With synthetic monitoring, you can perform tasks as simple as pinging your website every once in a while to make sure the server is still up, to more complex tasks like performing an entire interaction with your website from start to finish. This allows you to automate the user experience and gain valuable insights into how your software functions from the end user's perspective.
Implementation details differ across offerings. 2 Steps, for instance, allows you to set up complex tests without any coding required, and do so across any platform. That's valuable as most of the Synthetic Monitoring tools available only monitor web applications (website monitoring).
In the past, Synthetic Monitoring and other APM tools used to add only basic metrics, such as load times, response time and page load. Today, by recording the user action that you want to test for in a virtual machine, you can quickly and easily tell the software which tasks you want it to run and it will happily oblige. 2 Steps, again, will even provide a video replay, so when something goes wrong you can see exactly what your virtual customer did leading up to it.
What is Synthetic Monitoring used for?
We've already talked a little bit about the uses of synthetic monitoring in the course of describing what it does. This section will be a review of those as well as a few other use cases that make synthetic monitoring in general, and 2 Steps in particular, compelling additions to your development pipeline.
Reduce labour costs - If there are tests that must be performed regularly then synthetic testing can automate them and free your testers up for other things. With the no code required approach of 2 Steps, the savings are even more substantial, since anyone can set up the tests in a few minutes.
Iterate faster - Synthetic monitoring finds problems faster. It does this not only by allowing you to test much more often than you would be able to if an employee had to spend time doing it, but also by providing fine-grained data that employees might miss.

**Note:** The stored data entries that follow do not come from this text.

Fixpoint find_file (path : string) (fs : list (string * file)) : option file :=
  match fs with
  | [] => None
  | (p, g) :: fs' => if String.eqb p path then Some g else find_file path fs'
  end.

(** [plt.savefig(output)]: the current figure becomes the file's image. *)
Definition savefig (output : string) : M unit :=
  fun w => (mk_world (write_file output (PngFile (hd [] (w_figs w))) (w_files w))
                     (w_heap w) (w_figs w) (w_stdout w) (w_clock w), Ok tt).

(** [plt.close()]: closes the current figure. *)
Definition close_current : M unit := modify_figs tl.

(** ** [plot_all_populations] *)

Definition plot_all_populations (data : loc) (output : string) : M unit :=
  let* t := deref data in
  close_all ;;
  new_figure 1 ;;
  for_each (columns t) (fun column =>
    if negb (is_time_col column) then
      let* x := lift (get_col t TIME_COL) in
      let* y := lift (get_col t column) in
      plot_on 0 (mk_series column x y)
    else retM tt) ;;
  legend_on 0 ;;
  savefig output ;;
  close_current ;;
  print (OSaved output).

(** ** [plot_trophic_levels] *)

Definition producers : list string := ["Wildflowers"; "Berries"; "Aspen"; "Spruce"].
Definition herbivores : list string :=
  ["Deer"; "Bunny"; "FieldMouse"; "GroundSquirrel"; "Chipmunk"].
Definition predators : list string := ["Fox"; "Coyote"; "BlackBear"].

(** [name in data.columns] *)
Definition in_columns (t : table) (name : string) : bool :=
  existsb (String.eqb name) (columns t).

(** One panel: [for s in group: if s in data.columns: axes[k].plot(...)],
    then the panel's legend. *)
Definition draw_panel (t : table) (k : nat) (group : list string) : M unit :=
  for_each group (fun s =>
    if in_columns t s then
      let* x := lift (get_col t TIME_COL) in
      let* y := lift (get_col t s) in
      plot_on k (mk_series s x y)
    else retM tt) ;;
  legend_on k.

Definition plot_trophic_levels (data : loc) (output : string) : M unit :=
  let* t := deref data in
  close_all ;;
  new_figure 3 ;;
  draw_panel t 0 producers ;;
  draw_panel t 1 herbivores ;;
  draw_panel t 2 predators ;;
  savefig output ;;
  close_current ;;
  print (OSaved output).

(** ** [load_data] *)

(** [os.path.exists(filename)] *)
Definition path_exists (filename : string) : M bool :=
  fun w => (w, Ok (match find_file filename (w_files w) with
                   | Some _ => true | None => false end)).

(** [pd.read_csv(filename)] *)
Definition read_csv (filename : string) : M table :=
  fun w => match find_file filename (w_files w) with
           | Some (CsvFile (Some t)) => (w, Ok t)
           | _ => (w, Err ParseError)
           end.

(** Binding the new DataFrame object to a fresh reference. *)
Definition alloc (t : table) : M loc :=
  fun w => (mk_world (w_files w) (w_heap w ++ [t]) (w_figs w) (w_stdout w)
                     (w_clock w), Ok (length (w_heap w))).

Definition load_data (filename : string) : M loc :=
  let* ex := path_exists filename in
  (if negb ex then
     print (OText ("Error: " +:+ filename +:+ " not found")) ;;
     raise (SystemExit 1)
   else retM tt) ;;
  let* t := read_csv filename in
  print (OLoaded (Z.of_nat (length (rows t)))
                 (Z.of_nat (length (columns t)) - 1)) ;;
  alloc t.

(** ** [main] *)

(** [time.time()] *)
Definition get_time : M Q := fun w => (w, Ok (w_clock w)).

(** Python's [int] on a float: truncation toward zero. *)
Definition py_int (q : Q) : Z := Z.quot (Qnum q) (Zpos (Qden q)).

Definition pop_file (timestamp : Z) : string :=
  "population_dynamics_" +:+ pretty timestamp +:+ ".png".

Definition troph_file (timestamp : Z) : string :=
  "trophic_levels_" +:+ pretty timestamp +:+ ".png".

Definition main : M unit :=
  print (OText "Ecosystem Data Visualization Tool") ;;
  print (OText "==================================================") ;;
  let* data := load_data "ecosystem_data.csv" in
  print_statistics data ;;
  let* now := get_time in
  let timestamp := py_int now in
  print (OText "Generating visualizations...") ;;
  plot_all_populations data (pop_file timestamp) ;;
  plot_trophic_levels data (troph_file timestamp) ;;
  print (OText "Visualization complete!") ;;
  print (OText "Check the generated PNG files for plots.").

(** ** Sample inputs *)

Definition sample : table :=
  mk_table ["TimeStep"; "Deer"; "Wildflowers"; "Fox"; "UnknownCritter"]
    [[0; 10; 100; 2; 7]; [1; 12; 90; 3; 6]; [2; 15; 80; 3; 5];
     [3; 14; 85; 4; 9]; [4; 11; 95; 2; 8]]%Z.

Definition world_with (files : list (string * file)) (heap : list table)
  (clock : Q) : world := mk_world files heap [] [] clock.

(** The sample table held by the variable [data] (reference 0). *)
Definition sample_world : world := world_with [] [sample] 0.

(** A table with its columns but no rows. *)
Definition empty_sample : table := mk_table ["TimeStep"; "Deer"] [].

(** A table whose time column is spelled in lower case. *)
Definition lower_timestep : table := mk_table ["timestep"; "Deer"] [[0; 5]; [1; 6]]%Z.

(** ** Observations on standard output *)

(** The per-species lines among the printed events. *)
Fixpoint out_lines (os : list out) : list line :=
  match os with
  | [] => []
  | OLine l :: os' => l :: out_lines os'
  | _ :: os' => out_lines os'
  end.

(** The column of index [i], read row by row. *)
Definition column_values (t : table) (i : nat) : list Z :=
  map (fun r => nth i r 0%Z) (rows t).

Definition sum_list (xs : list Z) : Z := fold_right Z.add 0%Z xs.

Fixpoint sum_abs (xs : list Z) : Z :=
  match xs with [] => 0%Z | x :: xs' => (Z.abs x + sum_abs xs')%Z end.

(** The arithmetic mean of a column, as an exact rational. *)
Definition mean_Q (xs : list Z) : Q :=
  inject_Z (sum_list xs) / inject_Z (Z.of_nat (length xs)).

(** ** Views of runs and helper functions for the statements *)

(** What a printed line holds: the statistics of the column of its name. *)
Definition line_spec (t : table) (l : line) : Prop :=
  exists i, index_of (l_name l) (columns t) = Some i /\
    let vs := column_values t i in
    l_initial l = hd 0%Z vs /\ l_final l = List.last vs 0%Z /\
    l_mean l = fmt_1f (pandas_mean vs) /\ l_max l = max_Z vs /\ l_min l = min_Z vs.

Definition stat_body (t : table) (column : string) : M unit :=
  if negb (is_time_col column) then stat_line t column else retM tt.

Definition stat_header : list out :=
  [OText sep80; OText "ECOSYSTEM STATISTICS SUMMARY"; OText sep80;
   OText "Species Initial Final Mean Max Min"; OText dash80].

(** The sum of the species (non-time) columns of a row, as the spec states
    it. *)
Definition species_total (t : table) (r : list Z) : Z :=
  sum_list (map snd (List.filter (fun p => negb (is_time_col (fst p)))
                                 (combine (columns t) r))).

Definition with_figs (w : world) (fs : list figure) : world :=
  mk_world (w_files w) (w_heap w) fs (w_stdout w) (w_clock w).

(** [data[c]] for a column known to exist. *)
Definition col_of (t : table) (c : string) : list Z :=
  match get_col t c with Ok v => v | Err _ => [] end.

Definition add_series (ss : list series) (a : axes) : axes :=
  mk_axes (ax_series a ++ ss) (ax_legend a).

(** The series drawn for the columns [cs], against the time values [ts]. *)
Definition series_for (t : table) (ts : list Z) (cs : list string) : list series :=
  map (fun c => mk_series c ts (col_of t c)) cs.

(** An axes holding [ss], after its [legend()] call. *)
Definition axes_of (ss : list series) : axes :=
  mk_axes ss (List.filter legend_shown (map s_label ss)).

Definition plot_body (t : table) (k : nat) (p : string -> bool) (c : string)
  : M unit :=
  if p c then
    let* x := lift (get_col t TIME_COL) in
    let* y := lift (get_col t c) in
    plot_on k (mk_series c x y)
  else retM tt.

Definition nontime_columns (t : table) : list string :=
  List.filter (fun c => negb (is_time_col c)) (columns t).

(** The world after a completed chart: the image saved at [output], no
    figure left open, the confirmation printed. *)
Definition after_chart (w : world) (output : string) (img : figure) : world :=
  mk_world (write_file output (PngFile img) (w_files w)) (w_heap w) []
           (w_stdout w ++ [OSaved output]) (w_clock w).

(** The panels of the trophic chart, in order. *)
Definition trophic_groups : list (list string) := [producers; herbivores; predators].

Definition missing_msg (filename : string) : string :=
  "Error: " +:+ filename +:+ " not found".

Definition heap_frame {A} (m : M A) : Prop :=
  forall w, w_heap (fst (m w)) = w_heap w.

(** A table whose producer columns are in the opposite order to the
    producers group. *)
Definition reversed_producers : table :=
  mk_table ["TimeStep"; "Berries"; "Wildflowers"] [[0; 40; 90]; [1; 42; 85]]%Z.

(** A column whose single value, 2^53 + 1, is not a double. *)
Definition big_deer : table :=
  mk_table ["TimeStep"; "Deer"] [[0; 9007199254740993]]%Z.

(** A row whose species sum, 10^19, does not fit in an int64. *)
Definition big_row : table :=
  mk_table ["TimeStep"; "Deer"; "Fox"]
    [[0; 5000000000000000000; 5000000000000000000]]%Z.

(** A column whose name starts with an underscore. *)
Definition hidden_label : table :=
  mk_table ["TimeStep"; "_Deer"] [[0; 5]; [1; 6]]%Z.

Definition set_clock (w : world) (q : Q) : world :=
  mk_world (w_files w) (w_heap w) (w_figs w) (w_stdout w) q.

(** The paths reported by the "Saved: ..." lines. *)
Fixpoint saved_files (os : list out) : list string :=
  match os with
  | [] => []
  | OSaved p :: os' => p :: saved_files os'
  | _ :: os' => saved_files os'
  end.

(** A second run of the script in the same working directory, started when
    the clock reads [q]: the files and the output of the first run remain. *)
Definition second_run (w : world) (q : Q) : world := set_clock (fst (main w)) q.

Generate useful reports - Speaking of fine-grained data, you'll no doubt want to pass some of that on to other members of the team at some point. Whether it is to aid developers in tracking down bugs or to update management on progress, a good synthetic monitoring system, such as 2 Steps, will provide you with the detailed reports that you need.
Stress test new products - If you have a new product, then you do not have the user base necessary to gather real user monitoring data from. Synthetic testing will allow you to emulate the customer experiences and anticipate problems that may occur so that you can address them before you launch.
What's New in Synthetic Monitoring
2 Steps brings some pretty innovative features to the synthetic monitoring arena that we are quite proud of. We've already touched on the fact that the system requires no coding from your staff. You no longer have to expect your testers to have programming skills. Anyone can very easily set up testing almost as quickly as the user can perform the action being tested.
This no-code approach means that there is nothing to install into your existing app and you don't need to write behavioral scripts in a real browser (selenium). The obvious benefit of this is that synthetic monitoring is not completely platform-independent. Any business analyst or quality assurance tester can just as easily test a mobile app running on Android as a website running on Firefox for Linux.
Also unique to 2 Steps is the video replay option mentioned previously. It isn't always enough to know that there is a problem at some specific location at some general point in time. By having an exact video replay of the issue, your developers will be able to replicate the problem just as quickly as they would if one of your human testers had documented it.
And What's Real User Monitoring?
It's pretty obvious from the name that real user monitoring will be tracking data from real users. In order to do that, code is placed into your website or software product that gathers information about a users session. This data includes things like the page load time for each of the pages that they visit, and their pathway through the interface. You can also write code to gather custom data if there is something specific to your needs that you'd like to track.
Synthetic monitoring and real user monitoring each have strengths that will make them an attractive technology to aid in your strategy of performance monitoring and problem avoidance. We'll go over what each of them excels at here.
Advantages of Real User Monitoring
- Accurate real-world data - Because you are tracking real user data, RUM gives you insights and metrics based on how your users actually use your product, rather than just how you assume they will use it.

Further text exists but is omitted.